**GOAL OF THE EXERCISE:**
The answer should be one number: the count of lines in the listing below with "destruct" in them.

**DATA EXTRACTS:**

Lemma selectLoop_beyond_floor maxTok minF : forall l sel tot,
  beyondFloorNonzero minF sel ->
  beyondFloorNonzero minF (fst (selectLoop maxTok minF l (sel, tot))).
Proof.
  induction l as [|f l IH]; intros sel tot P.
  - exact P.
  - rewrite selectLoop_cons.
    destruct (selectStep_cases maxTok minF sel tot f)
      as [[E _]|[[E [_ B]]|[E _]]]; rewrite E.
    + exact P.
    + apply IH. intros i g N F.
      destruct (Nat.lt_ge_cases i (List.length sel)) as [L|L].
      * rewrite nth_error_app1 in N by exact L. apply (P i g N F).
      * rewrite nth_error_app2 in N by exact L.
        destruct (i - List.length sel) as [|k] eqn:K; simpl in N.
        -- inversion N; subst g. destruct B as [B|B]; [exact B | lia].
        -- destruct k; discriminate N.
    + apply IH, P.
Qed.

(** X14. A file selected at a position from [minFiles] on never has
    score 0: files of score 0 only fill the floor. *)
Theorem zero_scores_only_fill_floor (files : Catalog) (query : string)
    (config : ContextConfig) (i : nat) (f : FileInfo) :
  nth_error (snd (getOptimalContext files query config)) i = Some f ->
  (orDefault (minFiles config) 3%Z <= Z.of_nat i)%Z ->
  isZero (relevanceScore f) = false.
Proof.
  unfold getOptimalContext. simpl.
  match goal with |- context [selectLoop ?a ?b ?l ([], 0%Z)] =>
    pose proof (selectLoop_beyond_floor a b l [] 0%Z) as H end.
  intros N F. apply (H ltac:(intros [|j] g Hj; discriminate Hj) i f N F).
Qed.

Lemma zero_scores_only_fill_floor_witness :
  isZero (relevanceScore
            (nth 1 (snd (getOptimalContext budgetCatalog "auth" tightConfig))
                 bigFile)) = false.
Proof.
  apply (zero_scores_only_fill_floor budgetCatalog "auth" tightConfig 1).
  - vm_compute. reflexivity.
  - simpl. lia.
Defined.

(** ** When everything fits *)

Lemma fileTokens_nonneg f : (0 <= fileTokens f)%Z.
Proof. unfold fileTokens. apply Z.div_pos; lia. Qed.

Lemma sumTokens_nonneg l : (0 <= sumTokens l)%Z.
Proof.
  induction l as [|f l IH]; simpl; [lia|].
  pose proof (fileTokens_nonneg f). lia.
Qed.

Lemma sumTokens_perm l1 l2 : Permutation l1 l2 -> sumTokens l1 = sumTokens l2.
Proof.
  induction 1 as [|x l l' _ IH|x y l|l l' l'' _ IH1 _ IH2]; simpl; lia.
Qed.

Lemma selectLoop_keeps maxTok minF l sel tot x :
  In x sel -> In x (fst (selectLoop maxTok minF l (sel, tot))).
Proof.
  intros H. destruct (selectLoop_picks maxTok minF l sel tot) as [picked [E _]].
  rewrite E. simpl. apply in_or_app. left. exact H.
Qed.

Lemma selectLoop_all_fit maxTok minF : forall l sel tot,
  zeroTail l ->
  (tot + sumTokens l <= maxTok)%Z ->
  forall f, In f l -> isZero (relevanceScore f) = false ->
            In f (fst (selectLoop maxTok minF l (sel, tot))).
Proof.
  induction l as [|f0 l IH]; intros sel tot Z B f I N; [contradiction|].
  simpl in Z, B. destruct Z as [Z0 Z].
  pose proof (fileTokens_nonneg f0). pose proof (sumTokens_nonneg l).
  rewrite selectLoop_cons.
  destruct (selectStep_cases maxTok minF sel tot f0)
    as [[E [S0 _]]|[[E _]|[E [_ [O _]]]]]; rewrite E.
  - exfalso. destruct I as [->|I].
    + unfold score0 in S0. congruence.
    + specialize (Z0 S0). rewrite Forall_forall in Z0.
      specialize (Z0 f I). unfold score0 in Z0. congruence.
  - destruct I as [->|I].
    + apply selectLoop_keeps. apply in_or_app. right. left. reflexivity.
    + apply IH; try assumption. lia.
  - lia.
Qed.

**TASK SOLUTION:**
10